Tahıllar nelerdir, baklagiller, tahıllar çeşitleri, tahıllar faydaları, tahıllar hakkında bilgi, tahıllar ve baklagiller, tahıllar grubu, tahıllar ve baklagiller nelerdir.

TAM TAHILLAR VE ÇÖZÜNMEZ LİFLER

KALP HASTALIĞI, KANSER, DİYABET VE DİVERTİKİİLİT RİSKİNİ AZALTTIĞI KANITLANAN YENİ bir besin takviyesinin piyasaya çıktığının haberini verdiğimi farz edin. Üstüne üstlük kilo almayı bile önlüyor olsun. Eminim birçoğunuz cüzdanlarınızı kapıp marketlere koşarsınız. Yazık ki böyle bir takviye yok. Ancak yukarıda sıralanan yararları elde edebilmek için beslenme düzeninde yapılacak basit bir değişiklik var. Sadece her gün en az üç porsiyon tam tahıl yiyin! Peki, nasıl oluyor da sağlıklarını korumak için bir sürü hap yutmaya razı olan insanlar beslenme biçimlerini değiştirmek konusunda bu kadar tutucu oluyor? Belki de Kuzey Amerikalılar’ın çoğunun damak zevklerinin beyaz undan yapılan ekmeğe, hamurişine ve gevreğe alışkın olmasındandır. Ve hepimiz alışkanlıklardan meydana gelen varlıklarız. Ancak bu alışkanlık yıkılmaya değer.

Basitçe anlatmak gerekirse tohumlar, başka bitkilerin yetişmesine olanak sağlayan bitkisel yapılardır ve ot familyasından olanlar tahıl olarak bilinir. Her tahıl üç bölümden oluşur: Embriyo, endosperm ve kepek. Embriyo, polenle döllenebilen bir bileşendir. Endosperm büyük oranda nişastadır ve embriyonun büyümek için ihtiyaç duyduğu enerjiyi sağlar. Kepek ise tohumu koruyan, sert ve lifli dış kabuktur. Tahıllar bütün olarak öğütülüp un haline getirildikten sonra da pişirilip yenebilir. Atalarımızın keşfettiği gibi tahıl ununun saklanması zordur. Embriyonun içindeki yağlar çabucak ekşir. Öte yandan elenerek embriyodan ve kepekten ayrıştırılabilen endospermden yapılan un uzun süre dayanır ve daha hoşa giden bir dokusu ve tadı vardır.
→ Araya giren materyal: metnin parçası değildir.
(** C8.  When [sendToMHRS] of mhrc returns nil, it has made one Write on
    its connection, of the JSON encoding of the request followed by a
    newline.  When [sendToMHRS] of submitf returns nil, it has made one
    Write, of the JSON encoding of the request alone: the last byte on the
    connection is the closing brace of the object and no newline follows
    it. *)
Theorem sendToMHRS_bytes_on_the_connection net cfg :
  (forall req,
      fst (mhrc.sendToMHRS net req cfg) = None ->
      wire (snd (mhrc.sendToMHRS net req cfg)) = [json.Marshal req ++ [x0a]]) /\
  (forall form,
      fst (submitf.sendToMHRS net form cfg) = None ->
      wire (snd (submitf.sendToMHRS net form cfg))
        = [json.Marshal (submitf.request form cfg)] /\
      last (json.Marshal (submitf.request form cfg)) x00 = x7d /\
      last (json.Marshal (submitf.request form cfg)) x00 <> x0a).
Proof.
  split.
  - intros req. unfold mhrc.sendToMHRS, conn_Write.
    destruct (Dial net (InternalAddr (Server cfg))); [discriminate|].
    destruct (SetWriteDeadline net); [discriminate|].
    destruct (Write net (json.Marshal req ++ [x0a])) as [[n err]|]; [discriminate|].
    reflexivity.
  - intros form. unfold submitf.sendToMHRS, conn_Write.
    destruct (Dial net (InternalAddr (Server cfg))); [discriminate|].
    destruct (SetWriteDeadline net); [discriminate|].
    destruct (Write net (json.Marshal (submitf.request form cfg))) as [[n err]|];
      [discriminate|].
    intros _. split; [reflexivity|]. rewrite Marshal_last. split; congruence.
Qed.

Lemma sendToMHRS_bytes_on_the_connection_witness :
  fst (submitf.sendToMHRS connected contact defaultConfig) = None /\
  wire (snd (submitf.sendToMHRS connected contact defaultConfig))
    = [json.Marshal (submitf.request contact defaultConfig)] /\
  last (json.Marshal (submitf.request contact defaultConfig)) x00 = x7d /\
  wire (snd (mhrc.sendToMHRS connected (submitf.request contact defaultConfig)
               defaultConfig))
    = [json.Marshal (submitf.request contact defaultConfig) ++ [x0a]].
Proof.
  split; [reflexivity|].
  destruct (sendToMHRS_bytes_on_the_connection connected defaultConfig)
    as [Hmhrc Hsubmitf].
  destruct (Hsubmitf contact eq_refl) as (Hwire & Hlast & _).
  split; [exact Hwire|]. split; [exact Hlast|].
  exact (Hmhrc (submitf.request contact defaultConfig) eq_refl).
Defined.

(** ** The scenarios of the specification, run *)

(** Scenario A: the first attempt succeeds.  One transport invocation, the
    success is logged, the connection is closed. *)
Example scenario_A :
  exists r,
    handleConnection accepts 3 Background well_formed (fixed (namedDefault appName)) 0
      = Some r /\
    List.length (sends (events r)) = 1%nat /\
    In (EvLog LevelInfo "Email sent successfully") (events r) /\
    last (events r) EvClose = EvClose /\
    wire (events r) = [].
Proof.
  eexists. split; [vm_compute; reflexivity|].
  cbn [events]. repeat split. cbn. tauto.
Qed.

(** Scenario B: two refusals, then success.  Three invocations, and the
    delivery lasts at least twice the retry delay. *)
Example scenario_B :
  exists r,
    processEmail refuses_twice 3 Background hello (fixed (namedDefault appName)) 0
      = Some r /\
    List.length (sends (events r)) = 3%nat /\
    2 * RetryDelay (Server (namedDefault appName)) <= finished r.
Proof.
  eexists. split; [vm_compute; reflexivity|].
  split; [reflexivity | evaluate].
Qed.

(** Scenario C: every attempt is refused.  Three invocations and nothing
    after the third but its log entries. *)
Example scenario_C :
  exists r s st fi err,
    processEmail always_refuses 3 Background hello (fixed (namedDefault appName)) 0
      = Some r /\
    List.length (sends (events r)) = 3%nat /\
    last (actions (events r)) EvClose = EvSend s st fi (Some err).
Proof.
  do 5 eexists. split; [vm_compute; reflexivity|].
  split; reflexivity.
Qed.

(** Scenario E: the context is done at instant 100, in the wait after the
    first attempt.  One invocation, no second attempt, no timer. *)
Example scenario_E :
  exists r s fi err,
    processEmail refuses_twice 3 {| done_at := Some 100 |} hello
      (fixed (namedDefault appName)) 0 = Some r /\
    actions (events r) = [EvSend s 0 fi (Some err); EvCtxDone 100] /\
    finished r = 100.
Proof.
  do 4 eexists. split; [vm_compute; reflexivity|].
  split; reflexivity.
Qed.

(** * Further properties of the code *)

(** ** Loading the configuration *)

(** The defaults pass validation under a name that is a clean path
    component, where the directory of the log is [/var/log/name]. *)
Lemma namedDefault_valid (name : string) :
  clean_component name = true -> validateConfig (namedDefault name) = None.
Proof. reflexivity. Qed.

(** X1.  For an application name that is a clean path component, as
    [mhrs], [mhrc] and [submitf] are, so that [filepath.Join] only puts the
    separators in: [Load] returns a configuration exactly when it returns
    no error.  It reports that the file exists exactly when the directory
    could be made and [os.Stat] found the file, whether or not the file
    could then be read, parsed and validated.  When [os.Stat] does not find
    the file, [Load] fails only if the directory cannot be made: the
    defaults pass validation under every such name. *)
Theorem Load_outcome fs tm name :
  clean_component name = true ->
  (fst (fst (Load fs tm name)) = None <-> snd (Load fs tm name) <> None) /\
  (snd (fst (Load fs tm name)) = true <->
   os_MkdirAll fs (configDir name) = None /\ os_Stat fs (configPath name) = None) /\
  (os_Stat fs (configPath name) <> None ->
   os_MkdirAll fs (configDir name) = None ->
   Load fs tm name = (Some (namedDefault name), false, None)).
Proof.
  intros Hname. unfold Load.
  destruct (os_MkdirAll fs (configDir name)) as [e|].
  { cbn. repeat split; try congruence; intros []; congruence. }
  destruct (os_Stat fs (configPath name)) as [e|].
  { rewrite (namedDefault_valid name Hname). cbn. repeat split; try congruence; intros []; congruence. }
  destruct (os_ReadFile fs (configPath name)) as [data|e].
  - destruct (Unmarshal tm data (namedDefault name)) as [c|e].
    + destruct (validateConfig c); cbn; repeat split; congruence.
    + cbn. repeat split; congruence.
  - cbn. repeat split; congruence.
Qed.

Lemma Load_outcome_witness :
  clean_component mhrc.appName = true /\
  Load (fs no_file) (toml no_file) mhrc.appName
  = (Some (namedDefault mhrc.appName), false, None).
Proof.
  split; [reflexivity|].
  apply (proj2 (proj2 (Load_outcome (fs no_file) (toml no_file) mhrc.appName eq_refl)));
    [discriminate | reflexivity].
Defined.

(** ** Startup *)

(** X2.  Whether [main] exits, returns or serves, and the configuration it
    serves on, do not depend on what [config.Save] does: two systems that
    differ only in [os.WriteFile] and [tinytoml.Marshal] start alike. *)
Theorem main_ignores_Save sys write marshal :
  fst (main sys)
  = fst (main {| fs := {| os_MkdirAll := os_MkdirAll (fs sys);
                          os_Stat := os_Stat (fs sys);
                          os_ReadFile := os_ReadFile (fs sys);
                          os_WriteFile := write |};
                 toml := {| Unmarshal := Unmarshal (toml sys); Marshal := marshal |};
                 logger_Init := logger_Init sys;
                 net_Listen := net_Listen sys |}).
Proof.
  unfold main.
  match goal with
  | |- context [Load ?f ?t appName] =>
    match goal with
    | |- context [Load ?f' ?t' appName] =>
      lazymatch f' with f => fail | _ =>
        replace (Load f' t' appName) with (Load f t appName) by reflexivity
      end
    end
  end.
  cbn [fs toml logger_Init net_Listen].
  destruct (Load (fs sys) (toml sys) appName) as [[[cfg|] configExists] [err|]];
    try reflexivity.
  destruct (logger_Init sys (Logging cfg)); [reflexivity|].
  destruct (net_Listen sys (InternalAddr (Server cfg))); reflexivity.
Qed.

(** ** Signals *)

Lemma signalLoop_reloads pre :
  forall cfg rest,
    Forall (fun s => snd (fst s) = SIGHUP) pre ->
    content (signalLoop (pre ++ rest) cfg)
      = content (signalLoop rest (content (signalLoop pre cfg))) /\
    writes (signalLoop (pre ++ rest) cfg)
      = writes (signalLoop pre cfg)
          ++ writes (signalLoop rest (content (signalLoop pre cfg))) /\
    cancel_called (signalLoop (pre ++ rest) cfg)
      = cancel_called (signalLoop rest (content (signalLoop pre cfg))).
Proof.
  induction pre as [|[[now sig] sys] pre IH]; intros cfg rest Hpre.
  - repeat split.
  - inversion Hpre as [|? ? Hsig Hpre']; subst. cbn in Hsig. subst sig.
    cbn [app signalLoop].
    destruct (reloadConfig sys cfg) as [[[err|] cfg'] evs];
      cbn [content writes cancel_called];
      destruct (IH cfg' rest Hpre') as (Hc & Hw & Hk);
      rewrite ?Hc, ?Hw, ?Hk; repeat split.
Qed.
Ancak besin değeri açısından tahıl unuyla işlenmiş unu karşılaştırmak isterseniz kıyas kabul etmez.

tam tahillar

Tahıl unu denince birçok insanın aklına hemen tahılın bir parçası olan, çoğunlukla kepekte bulunan ve mideyle ince bağırsak tarafından sindirilemeyen lif gelir. Ancak sindiriminin olmaması yararının da olmadığı anlamına gelmez.

Tıp misyoneri olarak Uganda’da çalışan İngiliz cerrah Dr Dennis Burkitt, 1960’lı yıllarda içinde lif olmayan beslenme biçimiyle hastalıklar arasmda bir bağ olabileceğini öne süren ilk kişiydi. Uganda yerlilerinin seyrek olarak kolon kanseri, kalp hastalıkları ya da kalın bağırsaklarında divertikülden (kesecik) muzdarip olduğuna işaret etti. Öte yandan Uganda’da yaşayan İngilizler’in bu hastalıklara yakalanma oranı yüksekti. Aradaki fark neydi? Beslenme biçimi. İngilizler bol bol işlenmiş beyaz undan yapılan ekmek ve etin dâhil olduğu, düşük miktarda lifli gıdalar içeren bir beslenme biçimine sahipti. Yerliler ise çoğunlukla lif bakımından zengin bitkisel gıdalarla besleniyorlardı. Sonunda lifin koruyucu etkilerini anlatmak için bolca teori geliştirildi: Bağırsaktaki kanserojen maddeleri emiyor ya da seyreltiyordu, besinlerin bağırsaktan geçiş süresini kısaltıyordu, kolonik bakteriler tarafından sindirilip antikanser etkiye sahip olan kısa zincirli yağ asitleri salgılanmasını sağlıyordu. Bağırsaktaki safra asitlerini de emiyordu. Bu asitler sindirimi arttırmak için karaciğerde sentezlenirler ve normal olarak bağırsak duvarları arasına yeniden emilirler ancak lif mevcutsa bunu yapamazlar. Bu durumda karaciğer daha fazlasını almak zorunda kalır ve bunu yapmak için kullandığı hammadde kolesteroldür. Sonuçta hem kandaki kolesterol seviyesi düşer hem de kalp hastalığı riski azalır.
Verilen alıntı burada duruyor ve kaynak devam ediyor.